Problem description:
Transcribe the data. Leave out nothing.

Collected data:

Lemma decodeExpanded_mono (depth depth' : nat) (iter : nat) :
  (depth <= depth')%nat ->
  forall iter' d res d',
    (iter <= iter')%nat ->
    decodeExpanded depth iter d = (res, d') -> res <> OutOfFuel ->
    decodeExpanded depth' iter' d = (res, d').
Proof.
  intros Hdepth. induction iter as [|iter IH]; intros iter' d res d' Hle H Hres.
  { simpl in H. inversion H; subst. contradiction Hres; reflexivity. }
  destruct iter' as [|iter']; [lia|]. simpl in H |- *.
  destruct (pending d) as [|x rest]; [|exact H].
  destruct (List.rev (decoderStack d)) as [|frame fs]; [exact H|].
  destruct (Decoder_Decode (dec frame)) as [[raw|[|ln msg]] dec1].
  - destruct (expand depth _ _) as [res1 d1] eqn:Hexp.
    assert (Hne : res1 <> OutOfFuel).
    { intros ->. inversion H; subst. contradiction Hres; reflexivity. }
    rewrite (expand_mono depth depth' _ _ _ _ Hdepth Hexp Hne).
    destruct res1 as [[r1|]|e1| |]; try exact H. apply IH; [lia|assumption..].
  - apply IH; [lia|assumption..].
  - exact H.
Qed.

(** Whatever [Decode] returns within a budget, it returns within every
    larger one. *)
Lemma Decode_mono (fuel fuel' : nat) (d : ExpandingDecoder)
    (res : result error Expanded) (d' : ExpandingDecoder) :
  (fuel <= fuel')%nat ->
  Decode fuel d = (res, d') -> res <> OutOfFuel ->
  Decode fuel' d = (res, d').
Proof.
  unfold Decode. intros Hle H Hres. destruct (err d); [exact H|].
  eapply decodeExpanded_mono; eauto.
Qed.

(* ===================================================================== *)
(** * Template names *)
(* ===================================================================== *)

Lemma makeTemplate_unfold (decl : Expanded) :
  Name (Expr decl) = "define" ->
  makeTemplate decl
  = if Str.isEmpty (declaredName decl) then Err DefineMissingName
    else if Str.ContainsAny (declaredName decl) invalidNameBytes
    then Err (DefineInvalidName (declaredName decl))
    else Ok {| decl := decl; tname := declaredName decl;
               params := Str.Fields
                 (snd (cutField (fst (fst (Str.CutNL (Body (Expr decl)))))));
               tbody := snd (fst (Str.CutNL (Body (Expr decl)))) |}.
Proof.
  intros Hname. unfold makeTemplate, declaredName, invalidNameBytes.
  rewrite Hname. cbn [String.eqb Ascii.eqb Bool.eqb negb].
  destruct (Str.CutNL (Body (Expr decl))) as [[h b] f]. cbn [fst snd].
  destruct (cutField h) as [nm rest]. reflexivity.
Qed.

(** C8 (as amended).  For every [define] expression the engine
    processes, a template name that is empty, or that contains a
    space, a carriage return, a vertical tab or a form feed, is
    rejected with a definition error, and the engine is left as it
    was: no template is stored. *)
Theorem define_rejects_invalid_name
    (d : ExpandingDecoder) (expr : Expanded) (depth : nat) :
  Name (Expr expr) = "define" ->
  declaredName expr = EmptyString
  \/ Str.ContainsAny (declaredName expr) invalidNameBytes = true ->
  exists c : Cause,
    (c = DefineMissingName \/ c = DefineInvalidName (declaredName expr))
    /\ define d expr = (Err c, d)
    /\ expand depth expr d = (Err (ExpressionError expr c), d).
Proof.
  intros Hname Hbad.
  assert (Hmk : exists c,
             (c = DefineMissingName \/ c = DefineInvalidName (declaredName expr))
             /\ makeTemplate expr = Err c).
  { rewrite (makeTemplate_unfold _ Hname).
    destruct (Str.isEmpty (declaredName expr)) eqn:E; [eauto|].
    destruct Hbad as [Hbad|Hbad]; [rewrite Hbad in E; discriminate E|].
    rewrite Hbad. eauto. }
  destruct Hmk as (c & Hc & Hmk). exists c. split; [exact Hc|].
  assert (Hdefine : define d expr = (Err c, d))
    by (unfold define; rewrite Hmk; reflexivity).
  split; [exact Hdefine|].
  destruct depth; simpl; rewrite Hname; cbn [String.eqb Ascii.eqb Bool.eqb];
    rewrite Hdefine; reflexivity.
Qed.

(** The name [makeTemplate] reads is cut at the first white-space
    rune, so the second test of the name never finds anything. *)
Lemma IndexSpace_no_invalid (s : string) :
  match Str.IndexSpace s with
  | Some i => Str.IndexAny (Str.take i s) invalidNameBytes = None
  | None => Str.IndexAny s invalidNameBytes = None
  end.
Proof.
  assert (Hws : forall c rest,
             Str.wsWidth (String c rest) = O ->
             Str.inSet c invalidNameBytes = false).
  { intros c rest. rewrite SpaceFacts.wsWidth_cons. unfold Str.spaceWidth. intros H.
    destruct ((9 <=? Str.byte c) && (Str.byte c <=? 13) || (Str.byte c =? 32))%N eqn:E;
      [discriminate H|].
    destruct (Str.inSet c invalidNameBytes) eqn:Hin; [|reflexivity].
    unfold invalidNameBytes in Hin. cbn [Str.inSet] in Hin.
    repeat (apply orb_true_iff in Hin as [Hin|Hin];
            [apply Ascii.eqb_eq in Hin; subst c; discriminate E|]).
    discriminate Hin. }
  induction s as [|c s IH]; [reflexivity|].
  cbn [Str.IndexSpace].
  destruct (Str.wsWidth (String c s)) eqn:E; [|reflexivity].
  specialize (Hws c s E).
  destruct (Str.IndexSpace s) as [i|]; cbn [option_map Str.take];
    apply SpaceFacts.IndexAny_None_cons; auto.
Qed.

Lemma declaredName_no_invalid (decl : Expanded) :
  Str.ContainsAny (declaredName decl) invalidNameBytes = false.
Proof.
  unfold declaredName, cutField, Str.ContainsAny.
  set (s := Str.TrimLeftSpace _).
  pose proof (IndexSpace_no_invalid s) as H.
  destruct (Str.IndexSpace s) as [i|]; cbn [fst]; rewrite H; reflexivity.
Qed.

Exercise answer:
Lemma decodeExpanded_mono (depth depth' : nat) (iter : nat) :
  (depth <= depth')%nat ->
  forall iter' d res d',
    (iter <= iter')%nat ->
    decodeExpanded depth iter d = (res, d') -> res <> OutOfFuel ->
    decodeExpanded depth' iter' d = (res, d').
Proof.
  intros Hdepth. induction iter as [|iter IH]; intros iter' d res d' Hle H Hres.
  { simpl in H. inversion H; subst. contradiction Hres; reflexivity. }
  destruct iter' as [|iter']; [lia|]. simpl in H |- *.
  destruct (pending d) as [|x rest]; [|exact H].
  destruct (List.rev (decoderStack d)) as [|frame fs]; [exact H|].
  destruct (Decoder_Decode (dec frame)) as [[raw|[|ln msg]] dec1].
  - destruct (expand depth _ _) as [res1 d1] eqn:Hexp.
    assert (Hne : res1 <> OutOfFuel).
    { intros ->. inversion H; subst. contradiction Hres; reflexivity. }
    rewrite (expand_mono depth depth' _ _ _ _ Hdepth Hexp Hne).
    destruct res1 as [[r1|]|e1| |]; try exact H. apply IH; [lia|assumption..].
  - apply IH; [lia|assumption..].
  - exact H.
Qed.

(** Whatever [Decode] returns within a budget, it returns within every
    larger one. *)
Lemma Decode_mono (fuel fuel' : nat) (d : ExpandingDecoder)
    (res : result error Expanded) (d' : ExpandingDecoder) :
  (fuel <= fuel')%nat ->
  Decode fuel d = (res, d') -> res <> OutOfFuel ->
  Decode fuel' d = (res, d').
Proof.
  unfold Decode. intros Hle H Hres. destruct (err d); [exact H|].
  eapply decodeExpanded_mono; eauto.
Qed.

(* ===================================================================== *)
(** * Template names *)
(* ===================================================================== *)

Lemma makeTemplate_unfold (decl : Expanded) :
  Name (Expr decl) = "define" ->
  makeTemplate decl
  = if Str.isEmpty (declaredName decl) then Err DefineMissingName
    else if Str.ContainsAny (declaredName decl) invalidNameBytes
    then Err (DefineInvalidName (declaredName decl))
    else Ok {| decl := decl; tname := declaredName decl;
               params := Str.Fields
                 (snd (cutField (fst (fst (Str.CutNL (Body (Expr decl)))))));
               tbody := snd (fst (Str.CutNL (Body (Expr decl)))) |}.
Proof.
  intros Hname. unfold makeTemplate, declaredName, invalidNameBytes.
  rewrite Hname. cbn [String.eqb Ascii.eqb Bool.eqb negb].
  destruct (Str.CutNL (Body (Expr decl))) as [[h b] f]. cbn [fst snd].
  destruct (cutField h) as [nm rest]. reflexivity.
Qed.

(** C8 (as amended).  For every [define] expression the engine
    processes, a template name that is empty, or that contains a
    space, a carriage return, a vertical tab or a form feed, is
    rejected with a definition error, and the engine is left as it
    was: no template is stored. *)
Theorem define_rejects_invalid_name
    (d : ExpandingDecoder) (expr : Expanded) (depth : nat) :
  Name (Expr expr) = "define" ->
  declaredName expr = EmptyString
  \/ Str.ContainsAny (declaredName expr) invalidNameBytes = true ->
  exists c : Cause,
    (c = DefineMissingName \/ c = DefineInvalidName (declaredName expr))
    /\ define d expr = (Err c, d)
    /\ expand depth expr d = (Err (ExpressionError expr c), d).
Proof.
  intros Hname Hbad.
  assert (Hmk : exists c,
             (c = DefineMissingName \/ c = DefineInvalidName (declaredName expr))
             /\ makeTemplate expr = Err c).
  { rewrite (makeTemplate_unfold _ Hname).
    destruct (Str.isEmpty (declaredName expr)) eqn:E; [eauto|].
    destruct Hbad as [Hbad|Hbad]; [rewrite Hbad in E; discriminate E|].
    rewrite Hbad. eauto. }
  destruct Hmk as (c & Hc & Hmk). exists c. split; [exact Hc|].
  assert (Hdefine : define d expr = (Err c, d))
    by (unfold define; rewrite Hmk; reflexivity).
  split; [exact Hdefine|].
  destruct depth; simpl; rewrite Hname; cbn [String.eqb Ascii.eqb Bool.eqb];
    rewrite Hdefine; reflexivity.
Qed.

(** The name [makeTemplate] reads is cut at the first white-space
    rune, so the second test of the name never finds anything. *)
Lemma IndexSpace_no_invalid (s : string) :
  match Str.IndexSpace s with
  | Some i => Str.IndexAny (Str.take i s) invalidNameBytes = None
  | None => Str.IndexAny s invalidNameBytes = None
  end.
Proof.
  assert (Hws : forall c rest,
             Str.wsWidth (String c rest) = O ->
             Str.inSet c invalidNameBytes = false).
  { intros c rest. rewrite SpaceFacts.wsWidth_cons. unfold Str.spaceWidth. intros H.
    destruct ((9 <=? Str.byte c) && (Str.byte c <=? 13) || (Str.byte c =? 32))%N eqn:E;
      [discriminate H|].
    destruct (Str.inSet c invalidNameBytes) eqn:Hin; [|reflexivity].
    unfold invalidNameBytes in Hin. cbn [Str.inSet] in Hin.
    repeat (apply orb_true_iff in Hin as [Hin|Hin];
            [apply Ascii.eqb_eq in Hin; subst c; discriminate E|]).
    discriminate Hin. }
  induction s as [|c s IH]; [reflexivity|].
  cbn [Str.IndexSpace].
  destruct (Str.wsWidth (String c s)) eqn:E; [|reflexivity].
  specialize (Hws c s E).
  destruct (Str.IndexSpace s) as [i|]; cbn [option_map Str.take];
    apply SpaceFacts.IndexAny_None_cons; auto.
Qed.

Lemma declaredName_no_invalid (decl : Expanded) :
  Str.ContainsAny (declaredName decl) invalidNameBytes = false.
Proof.
  unfold declaredName, cutField, Str.ContainsAny.
  set (s := Str.TrimLeftSpace _).
  pose proof (IndexSpace_no_invalid s) as H.
  destruct (Str.IndexSpace s) as [i|]; cbn [fst]; rewrite H; reflexivity.
Qed.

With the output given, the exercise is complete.